Основной парадокс осмысления вышеуказанной ситуации имеет своеобразную тройственную структуру. Во-первых, любое предположение относительно языка должно конструироваться в его пределах (поскольку речь идет о структурах самого языка). Во-вторых, такое объяснение должно выходить за пределы любого возможного способа описания, то есть во внеязыковую реальность. В-третьих, в случае с языком воспроизводится структура классического парадокса возникновения нового: приходится объяснять языковые коннотации XX в., исходя из классических определений. И возникает закономерный вопрос: откуда берется новизна ситуации?

М.К. Мамардашвили замечал, что человек неизбежно проходит своеобразный опыт сознания, по своей структуре аналогичный опыту исполнения мысли в различные эпохи и у различных мыслителей. В этой связи можно предположить, что «хождение по мукам» основных языковых парадоксов является одним из этапов такого опыта. В совместной работе М.К. Мамардашвили и А.М. Пятигорского говорится следующее: «Когда мы имеем дело с эвристическими категориями, привычными для общих семиотических и теоретико-лингвистических рассуждений, то все эти категории так или иначе ориентированы на дуализм: знак-значение, знак-обозначаемое, символ-определенная содержательность, соответствующая этому символу» 1. В другом месте той же работы авторы определяют природу дуализма «человеческого мышления, его примарной интенции». С одной стороны, - пишут они, - «в этом дуализме есть возможность принципиальной семиотики, то есть возможность наблюдения в чем угодно знаковости, а с другой стороны - этот дуализм несет в себе возможность возвращения в сознание «в порядке наблюдения». Можно представить себе такую особую процедуру, в которой дуализм подвергается редукции, то есть дуализм рассмотрения перестает быть дуализмом рассмотрения…» 2.

Обратим внимание, что классические бинарные оппозиции, столь критикуемые в постструктуралистской традиции, на самом деле постоянно воспроизводятся в ней самой. Возникает странная (только на первый взгляд) ситуация, когда критика бинаризма осуществляется с помощью бинаристского же дискурса. Так, например, внутренняя антиномичность основных понятий шизоаналитической концепции («машина желания», «производство желания», «тело без органов», «деэдипизация», «детерриторизация»), с помощью которых ее авторы вторгаются в русло классического психоанализа, приводит к двойному парадоксу. С одной стороны, генеральная антиномия шизоаналитического и психоаналитического дискурсов задают определенное поле напряжения, видимость «схватки» за право чтения текста культуры; с другой - антиномичными оказываются все основные интенции самого шизоанализа. Разоблачая «империализм Эдипова комплекса», авторы полагают, что он является «идеей зрелого параноика», в воображении которого воспроизводится вся гамма проблем отношений между отцом и ребенком, причем здесь происходит своеобразная «мультипликация» отцов и детей, когда отец ребенка сам является ребенком своего отца и т.д 3. В принципе, путь Эдипова комплекса - это постоянное «смещение», движение к сумасшествию 4.

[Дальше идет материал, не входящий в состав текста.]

(** *** Others keep the invariant *)

Lemma kept_write l wl v m :
  l <> [] -> kept l m -> (promised wl -> promises wl (default None (last l))) -> kept (l ++ [Some (wl, v)]) m.
Proof.
  intros Hl Hk Hp wl' v' Hlast Hpr. rewrite last_snoc in Hlast. injection Hlast as -> ->.
  destruct (Hp Hpr) as (wl0 & v0 & Ho & Hp0 & Hc). destruct (last l) as [o|] eqn:He; [|by apply last_None in He].
  cbn in Ho. subst o. destruct (Hk wl0 v0 He Hp0) as [Hs Hm].
  assert (forall o, promises wl0 o -> promises wl' o) as Himp.
  { intros o (x & vx & -> & Hx & Hcx). exists x, vx. split_and!; [done|done|congruence]. }
  assert (promises wl' (Some (wl', v'))) as Hself by (exists wl', v'; done).
  split; [|intros e He'; destruct (Hm e He'); split; [done|congruence]].
  destruct Hs as [Hs|(o0 & vo & rest & written & -> & Hlv & Hc0 & Hs & Hw)]; [left|right].
  - apply Forall_app. split; [|by apply list.Forall_singleton]. eapply Forall_impl; [exact Hs|done].
  - exists o0, vo, (rest ++ [Some (wl', v')]), written. split_and!; [done|done|congruence| |done].
    apply Forall_app. split; [|by apply list.Forall_singleton]. eapply Forall_impl; [exact Hs|done].
Qed.

Lemma kept_none l m : kept (l ++ [None]) m.
Proof. intros wl v Hl. by rewrite last_snoc in Hl. Qed.

Lemma kept_deliver o o' rest m : kept (o :: o' :: rest) m -> kept (o' :: rest) m.
Proof.
  intros Hk wl v Hl Hp. destruct (Hk wl v) as [Hs Hm]; [by rewrite last_cons_cons|done|]. split; [|done]. left.
  destruct Hs as [Hs|(o0 & vo & rest' & written & [= -> <-] & _ & _ & Hs & _)]; [by apply Forall_cons in Hs as [_ Hs]|done].
Qed.

Lemma history_write k o w k' :
  history (stream (write_at k o w)) k' =
    if decide (k' = k) then history (stream w) k ++ [(fun wl => (wl, clock w + 1)) <$> o] else history (stream w) k'.
Proof. apply history_insert. Qed.

Lemma ordered_write_at k k' o w :
  (forall x, o = Some x -> key_of x = k') -> ordered k (clock w) (history (stream w) k) ->
  ordered k (clock (write_at k' o w)) (history (stream (write_at k' o w)) k).
Proof.
  intros Ho Hk. rewrite history_write. destruct (decide (k = k')) as [->|Hne]; [by apply ordered_write|].
  eapply ordered_mono; [|done]. cbn. lia.
Qed.

Lemma ordered_env k w w' :
  env w w' -> ordered k (clock w) (history (stream w) k) -> ordered k (clock w') (history (stream w') k).
Proof.
  intros He Ho. destruct He as [w k' wl Hm|w k' o o' rest Hs|]; [| |done].
  - apply ordered_write_at; [|done]. intros x ->. by apply (Hm x).
  - cbn. rewrite history_insert. destruct (decide (k = k')) as [->|Hne]; [|done]. apply (ordered_tail _ _ o).
    unfold history in Ho. by rewrite Hs in Ho.
Qed.

Lemma env_inv w w' : env w w' -> inv w -> inv w'.
Proof.
  intros He [H1 H2 H3 H4]. constructor; [intros k; by eapply ordered_env|by destruct He| |by destruct He].
  destruct He as [w k wl Hm|w k o o' rest Hs|w fl iv nd bd]; [| |done]; intros k'.
  - rewrite history_write. destruct (decide (k' = k)) as [->|Hne]; [|apply H3].
    destruct wl as [x|]; [|apply kept_none]. cbn. apply kept_write; [apply (ordered_some _ _ _ (H1 k))|apply H3|]. by apply (Hm x).
  - cbn. rewrite history_insert. destruct (decide (k' = k)) as [->|Hne]; [|apply H3].
    apply (kept_deliver o). specialize (H3 k). unfold history in H3. by rewrite Hs in H3.
Qed.

Lemma rely_inv w w' : rely 0 w w' -> inv w -> inv w'.
Proof. intros Hr. specialize (Hr eq_refl). induction Hr as [|w1 w2 w3 He _ IH]; [done|]. intros Hi. by eapply IH, env_inv. Qed.

(** What every step beside the controller keeps. *)
Lemma rely_stable (P : world -> Prop) w w' :
  (forall w w', env w w' -> inv w -> P w -> P w') -> rely 0 w w' -> inv w -> P w -> P w'.
Proof.
  intros Hs Hr. specialize (Hr eq_refl). induction Hr as [|w1 w2 w3 He _ IH]; [done|]. intros Hi Hp.
  apply IH; [by eapply env_inv|by eapply Hs].
Qed.

(** *** What stays while others act *)

Lemma promise_back w w' k wl v :
  rely 0 w w' -> stored_at (stream w') k = Some (wl, v) -> promised wl -> promises wl (stored_at (stream w) k).
Proof.
  intros Hr. specialize (Hr eq_refl). revert wl v. induction Hr as [w|w1 w2 w3 He _ IH]; intros wl v Hs Hp.
  { exists wl, v. done. }
  destruct (IH wl v Hs Hp) as (wl2 & v2 & Hs2 & Hp2 & Hc2).
  enough (promises wl2 (stored_at (stream w1) k)) as (wl1 & v1 & -> & Hp1 & Hc1) by (exists wl1, v1; split_and!; [done|done|congruence]).
  clear IH Hs. destruct He as [w k' o Hm|w k' o o' rest Hst|]; [| |by exists wl2, v2].
  - unfold stored_at in Hs2. rewrite history_write in Hs2. destruct (decide (k = k')) as [->|Hne]; [|by exists wl2, v2].
    rewrite last_snoc in Hs2. destruct o as [x|]; [|done]. cbn in Hs2. injection Hs2 as -> _. by apply (Hm wl2).
  - unfold stored_at in *. cbn in Hs2. rewrite history_insert in Hs2. destruct (decide (k = k')) as [->|Hne]; [|by exists wl2, v2].
    assert (history (stream w) k' = o :: o' :: rest) as -> by (unfold history; by rewrite Hst).
    rewrite last_cons_cons. by exists wl2, v2.
Qed.

Definition unpromised (k : key) (w : world) : Prop := forall wl v, stored_at (stream w) k = Some (wl, v) -> ~ promised wl.

Lemma unpromised_rely k w w' : rely 0 w w' -> unpromised k w -> unpromised k w'.
Proof. intros Hr Hu wl v Hs Hp. destruct (promise_back w w' k wl v Hr Hs Hp) as (wl0 & v0 & Hs0 & Hp0 & _). by eapply Hu. Qed.

Lemma uncharged_content charges a b :
  key_of a = key_of b -> content a = content b -> uncharged_demands charges a = uncharged_demands charges b.
Proof.
  unfold key_of, content, uncharged_demands, assignedNodes, assignedFlavor, assignment_of. intros [= -> ->] [= _ -> ->]. done.
Qed.

Lemma stored_key w k wl v : inv w -> stored_at (stream w) k = Some (wl, v) -> key_of wl = k.
Proof. intros Hi Hs%stored_last. by apply (ordered_keys _ _ _ (inv_ordered w Hi k) wl v), last_Some_elem_of. Qed.

Lemma counts_rely self charges inflight w w' :
  rely 0 w w' -> inv w -> counts_promises self charges inflight (stream w) -> counts_promises self charges inflight (stream w').
Proof.
  intros Hr Hi (others & H1 & H2 & H3 & H4). exists others. split_and!; [done|done|done|]. intros k wl v Hk Hs Hp Hu.
  destruct (promise_back w w' k wl v Hr Hs Hp) as (wl0 & v0 & Hs0 & Hp0 & Hc).
  assert (key_of wl0 = key_of wl) as Hkey.
  { rewrite (stored_key w k wl0 v0 Hi Hs0). symmetry. apply (stored_key w' k wl v); [by eapply rely_inv|done]. }
  destruct (H4 k wl0 v0 Hk Hs0 Hp0) as (x & Hx & Hkx & Hcx); [by rewrite (uncharged_content charges wl0 wl)|].
  exists x. split_and!; [done|done|congruence].
Qed.

(** The controller's own memory and its log. *)
Lemma rely_own w w' :
  rely 0 w w' -> readyUnobserved w' = readyUnobserved w /\ unrecorded w' = unrecorded w /\ answers w' = answers w.
Proof. intros Hr. specialize (Hr eq_refl). induction Hr as [|w1 w2 w3 He _ IH]; [done|]. by destruct He. Qed.

(** The object was read in this state, and the cache went on from there. *)
Definition seen (k : key) (wl : Workload) (v : Z) (w : world) : Prop :=
  ordered k (clock w) (history (stream w) k) /\ v <= clock w /\
  ((exists rest, history (stream w) k = Some (wl, v) :: rest) \/ Forall (fun v' => v < v') (versions (history (stream w) k))).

Свое отношение к концепции З. Фрейда Ж. Делез и Ф. Гваттари резюмировали в знакомой схеме бинарного противопоставления. Говоря о том, что в принципе существуют два типа (две интерпретации) бессознательного - шизоаналитическая и психоаналитическая, они выстраивают целую систему оппозиций:

шизофрения - невротический Эдипов комплекс,

конкретность - символическая форма,

машинация - структуральность,

мир микрофизики - мир «укорененный» (статический),

материальность - идеологичность,

продуктивность - экспрессивность и др 5.

Вывод, который делается о смысле противопоставления шизоанализа психоанализу, носит еще более заостренно антиномический (в прямом, тезисно-антитезисном смысле) характер: «Мы могли видеть, - пишут авторы, - что негативные уроки шизоанализа не могут не быть насильственными, жестокими: разрушается (de-familiarizing) интимный мир человека; Эдипов комплекс; комплексы кастрации и «театра без дверей»; мечты и фантазии; производится декодировка и детерриторизация. Лечение ужасное… Но всему свое время» 6.

Таким образом получается, что предполагаемый выход за пределы классических типов рациональности (в отношении оппозиции психоаналитической и шизоаналитической концепции) не состоялся. Борьба с бинарными оппозициями, так характерная для различных проявлений постмодернистического поиска, лишь по-новому ставит эту проблему, находясь тем не менее в скрепах антиномического движения.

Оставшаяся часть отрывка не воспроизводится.